Scan the entries below for the string "vectors" and copy every line where it turns up.

*** DATA

(** * CrowdBT: Bradley-Terry scores from crowdsourced pairwise comparisons

    A shallow embedding of [crowdbt.py] ([estimate_bt_scores],
    [estimate_bt_ranks] and the closures [bt] and
    [negative_log_likelihood]) and the properties of its objective, its
    error behaviour and its output shaping.

    Conventions of the embedding.
    - Python floats are idealised as real numbers: [math.exp] neither
      overflows nor underflows, and arithmetic is exact.
    - Python exceptions are the values of [exn]; a computation that may
      raise returns a [result].
    - An annotator graph (a Python set of edges) is the list of its edges
      in iteration order; an edge [(j, i)] is a pair of Python ints.
    - [scipy.optimize.minimize] and [numpy.argsort] are library code: they
      are parameters of the embedding, constrained by the contracts
      [minimize_contract] and [argsort_contract]. *)

From Stdlib Require Import Reals Lra Lia Psatz ZArith List Bool.
From Stdlib Require Import Permutation Sorted FunctionalExtensionality.
Import ListNotations.

Open Scope R_scope.

(** ** Exceptions and results *)

(** The exceptions that the code can raise, by class and by the operation
    that raises them. *)
Inductive exn : Type :=
| ValueError_max_empty    (* [max] of an empty iterable *)
| ValueError_math_domain  (* [math.log10] of a number that is not positive *)
| IndexError              (* an index out of bounds *)
| ZeroDivisionError.      (* a float division by zero *)

Inductive result (A : Type) : Type :=
| Ok (a : A)
| Raise (e : exn).

Arguments Ok {A} a.
Arguments Raise {A} e.

Definition bind {A B : Type} (c : result A) (k : A -> result B) : result B :=
  match c with
  | Ok a => k a
  | Raise e => Raise e
  end.

Notation "x <- c1 ;; c2" := (bind c1 (fun x => c2))
  (at level 61, c1 at next level, right associativity).

Definition is_ok {A : Type} (c : result A) : Prop := exists a, c = Ok a.

(** ** Python and [math] primitives *)

(** [max(iterable)] over Python ints. *)
Definition py_max (xs : list Z) : result Z :=
  match xs with
  | [] => Raise ValueError_max_empty
  | x :: xs' => Ok (fold_left Z.max xs' x)
  end.

(** [sum(f(x) for x in xs)]: the generator is consumed from the left, and
    the first element whose evaluation raises ends the sum. *)
Fixpoint py_sum_from {A : Type} (f : A -> result R) (xs : list A) (acc : R)
  : result R :=
  match xs with
  | [] => Ok acc
  | x :: xs' => v <- f x ;; py_sum_from f xs' (acc + v)
  end.

Definition py_sum {A : Type} (f : A -> result R) (xs : list A) : result R :=
  py_sum_from f xs 0.

(** [s[i]] for a sequence [s] and a Python int [i]: an index in
    [-len(s), 0) counts from the end, anything outside [-len(s), len(s))
    raises [IndexError]. *)
Definition getitem (s : list R) (i : Z) : result R :=
  let n := Z.of_nat (length s) in
  if ((0 <=? i) && (i <? n))%Z then Ok (nth (Z.to_nat i) s 0)
  else if ((- n <=? i) && (i <? 0))%Z then Ok (nth (Z.to_nat (n + i)) s 0)
  else Raise IndexError.

(** Float division [x / y]. *)
Definition py_div (x y : R) : result R :=
  if Req_dec_T y 0 then Raise ZeroDivisionError
  else Ok (x / y).

(** [math.log10]. *)
Definition log10 (x : R) : result R :=
  if Rlt_dec 0 x then Ok (ln x / ln 10)
  else Raise ValueError_math_domain.

(** ** The objective *)

Definition edge : Type := (Z * Z)%type.
Definition graph : Type := list edge.

(** [bt(s_i, s_j)]. *)
Definition bt (s_i s_j : R) : result R :=
  py_div (exp s_i) (exp s_i + exp s_j).

(** The score of the virtual object node. *)
Definition s_vo : R := 1.

(** The summand of the log-likelihood for the edge [(j, i)]:
    [math.log10(h * bt(s[i], s[j]) + (1 - h) * bt(s[j], s[i]))].  The
    second reads of [s[j]] and [s[i]] return what the first ones did. *)
Definition edge_term (h : R) (s : list R) (e : edge) : result R :=
  let '(j, i) := e in
  si <- getitem s i ;;
  sj <- getitem s j ;;
  p <- bt si sj ;;
  q <- bt sj si ;;
  log10 (h * p + (1 - h) * q).

(** The summand of the regularization term for one score. *)
Definition reg_term (x : R) : result R :=
  p <- bt s_vo x ;;
  a <- log10 p ;;
  q <- bt x s_vo ;;
  b <- log10 q ;;
  Ok (a + b).

(** The generator [for edges in graphs for j, i in edges]. *)
Definition all_edges (graphs : list graph) : list edge := concat graphs.

Definition negative_log_likelihood
  (graphs : list graph) (preference_accuracy regularization_strength : R)
  (s : list R) : result R :=
  let h := preference_accuracy in
  let l := regularization_strength in
  L <- py_sum (edge_term h s) (all_edges graphs) ;;
  R <- py_sum (fun i : nat => si <- getitem s (Z.of_nat i) ;; reg_term si)
         (seq 0 (length s)) ;;
  Ok (-1 * (L + l * R)).

(** [num_vertices = 1 + max(max(i, j) for edges in graphs
    for j, i in edges)]. *)
Definition num_vertices (graphs : list graph) : result Z :=
  m <- py_max (map (fun e : edge => let '(j, i) := e in Z.max i j)
                 (all_edges graphs)) ;;
  Ok (1 + m)%Z.

(** [initial_guess = [1.0] * num_vertices]; a list times a non-positive
    int is the empty list. *)
Definition initial_guess (num_vertices : Z) : list R :=
  repeat 1 (Z.to_nat num_vertices).

(** ** numpy arrays of floats *)

(** An entry of a float array: a (real) number, an infinity or NaN. *)
Inductive npfloat : Type :=
| Fin (x : R)
| PInf
| NInf
| NaN.

(** Unary minus on an array entry. *)
Definition np_neg (x : npfloat) : npfloat :=
  match x with
  | Fin r => Fin (- r)
  | PInf => NInf
  | NInf => PInf
  | NaN => NaN
  end.

(** numpy's float division: dividing by zero does not raise, it yields
    NaN for [0 / 0] and a signed infinity otherwise. *)
Definition np_div (x y : R) : npfloat :=
  if Req_dec_T y 0 then
    if Req_dec_T x 0 then NaN
    else if Rlt_dec 0 x then PInf else NInf
  else Fin (x / y).

Definition Rsum (xs : list R) : R := fold_right Rplus 0 xs.

(** [a.mean()] of a non-empty array. *)
Definition mean (a : list R) : R := Rsum a / INR (length a).

(** [a.std()] with [ddof=0]: the population standard deviation. *)
Definition std (a : list R) : R :=
  sqrt (mean (map (fun x => (x - mean a) * (x - mean a)) a)).

(** [scipy.stats.zscore(a)] with its defaults on a one-dimensional array of
    finite numbers: [(a - a.mean()) / a.std(ddof=0)], elementwise.  On the
    empty array the result is the empty array. *)
Definition zscore (a : list R) : list npfloat :=
  map (fun x => np_div (x - mean a) (std a)) a.

(** ** Sorting *)

(** The order in which a sort compares the entries of an array. *)
Class Ordered (A : Type) : Type := { leb : A -> A -> bool }.

Definition Rleb (x y : R) : bool := if Rle_dec x y then true else false.

(** Ints compare as usual. *)
#[export] Instance Ordered_nat : Ordered nat := {| leb := Nat.leb |}.

(** Floats sort as numpy sorts them: -inf, the numbers, +inf, then NaN. *)
Definition np_leb (x y : npfloat) : bool :=
  match x, y with
  | _, NaN => true
  | NaN, _ => false
  | _, PInf => true
  | PInf, _ => false
  | NInf, _ => true
  | _, NInf => false
  | Fin a, Fin b => Rleb a b
  end.

#[export] Instance Ordered_npfloat : Ordered npfloat := {| leb := np_leb |}.

(** The order of an [Ordered] type is a total preorder. *)
Record lawful {A : Type} (O : Ordered A) : Prop := {
  leb_total : forall x y : A, leb x y = true \/ leb y x = true;
  leb_trans : forall x y z : A,
      leb x y = true -> leb y z = true -> leb x z = true
}.

(** [a[p]]: the entries of [a] at the indices [p]. *)
Definition gathers {A : Type} (a : list A) (p : list nat) (keys : list A)
  : Prop :=
  Forall2 (fun i x => nth_error a i = Some x) p keys.

(** [p] is an answer of [a.argsort()]: the indices of [a], each once, in
    an order in which the entries of [a] ascend.  Nothing is said about the
    order of the indices of equal entries: the default sort kind of
    [argsort] is not stable. *)
Definition is_argsort {A : Type} {O : Ordered A} (a : list A) (p : list nat)
  : Prop :=
  Permutation p (seq 0 (length a)) /\
  exists keys, gathers a p keys /\
               StronglySorted (fun x y => leb x y = true) keys.

Definition argsort_t : Type := forall A : Type, Ordered A -> list A -> list nat.

Definition argsort_contract (argsort : argsort_t) : Prop :=
  forall (A : Type) (O : Ordered A), lawful O ->
  forall a : list A, is_argsort a (argsort A O a).

(** A stable sort ([kind='stable']) also keeps the indices of equal entries
    in ascending order. *)
Definition is_stable {A : Type} {O : Ordered A} (a : list A) (p : list nat)
  : Prop :=
  forall k1 k2 i1 i2 x1 x2,
    (k1 < k2)%nat ->
    nth_error p k1 = Some i1 -> nth_error p k2 = Some i2 ->
    nth_error a i1 = Some x1 -> nth_error a i2 = Some x2 ->
    leb x2 x1 = true -> (i1 < i2)%nat.

(** Insertion sort on (index, entry) pairs; [before x y] decides whether
    the entry [x], which comes earlier in the array, is put in front of
    [y]. *)
Fixpoint insert_by {A : Type} (before : A -> A -> bool)
  (x : nat * A) (l : list (nat * A)) : list (nat * A) :=
  match l with
  | [] => [x]
  | y :: l' =>
      if before (snd x) (snd y) then x :: y :: l'
      else y :: insert_by before x l'
  end.

(** The order of the (index, entry) pairs: by entry. *)
Definition pair_le {A : Type} {O : Ordered A} (x y : nat * A) : Prop :=
  leb (snd x) (snd y) = true.

(** The order that a stable sort keeps: by entry, and by index among
    equal entries. *)
Definition stable_le {A : Type} {O : Ordered A} (x y : nat * A) : Prop :=
  leb (snd x) (snd y) = true /\
  (leb (snd y) (snd x) = true -> (fst x < fst y)%nat).

Definition sort_by {A : Type} (before : A -> A -> bool)
  (l : list (nat * A)) : list (nat * A) :=
  fold_right (insert_by before) [] l.

Definition enumerate {A : Type} (a : list A) : list (nat * A) :=
  combine (seq 0 (length a)) a.

(** A stable argsort: of two equal entries the earlier one stays first. *)
Definition argsort_stable : argsort_t :=
  fun A O a => map fst (sort_by leb (enumerate a)).

(** An argsort that is not stable: of two equal entries the later one
    comes first. *)
Definition argsort_ties_reversed : argsort_t :=
  fun A O a => map fst (sort_by (fun x y => negb (leb y x)) (enumerate a)).

(** ** The optimizer *)

(** [optimize.minimize(fun=f, x0=x0, method='BFGS',
    options={'maxiter': 99}).x]. *)
Definition optimizer : Type :=
  (list R -> result R) -> list R -> result (list R).

(** [x0] minimizes [f] among the vectors of its length. *)
Definition global_minimum (f : list R -> result R) (x0 : list R) : Prop :=
  exists v0, f x0 = Ok v0 /\
  forall x v, length x = length x0 -> f x = Ok v -> v0 <= v.

Definition total_on (f : list R -> result R) (n : nat) : Prop :=
  forall x, length x = n -> is_ok (f x).

(** What may be assumed of the optimizer. *)

(** On an objective that raises nowhere on the vectors of the length of
    [x0], it returns a vector of that length; no exception is raised when
    the iteration cap is hit. *)
Definition returns_on_total (minimize : optimizer) : Prop :=
  forall f x0,
    total_on f (length x0) ->
    exists x, minimize f x0 = Ok x /\ length x = length x0.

******

## ANSWER BOX:
(** [x0] minimizes [f] among the vectors of its length. *)
(** On an objective that raises nowhere on the vectors of the length of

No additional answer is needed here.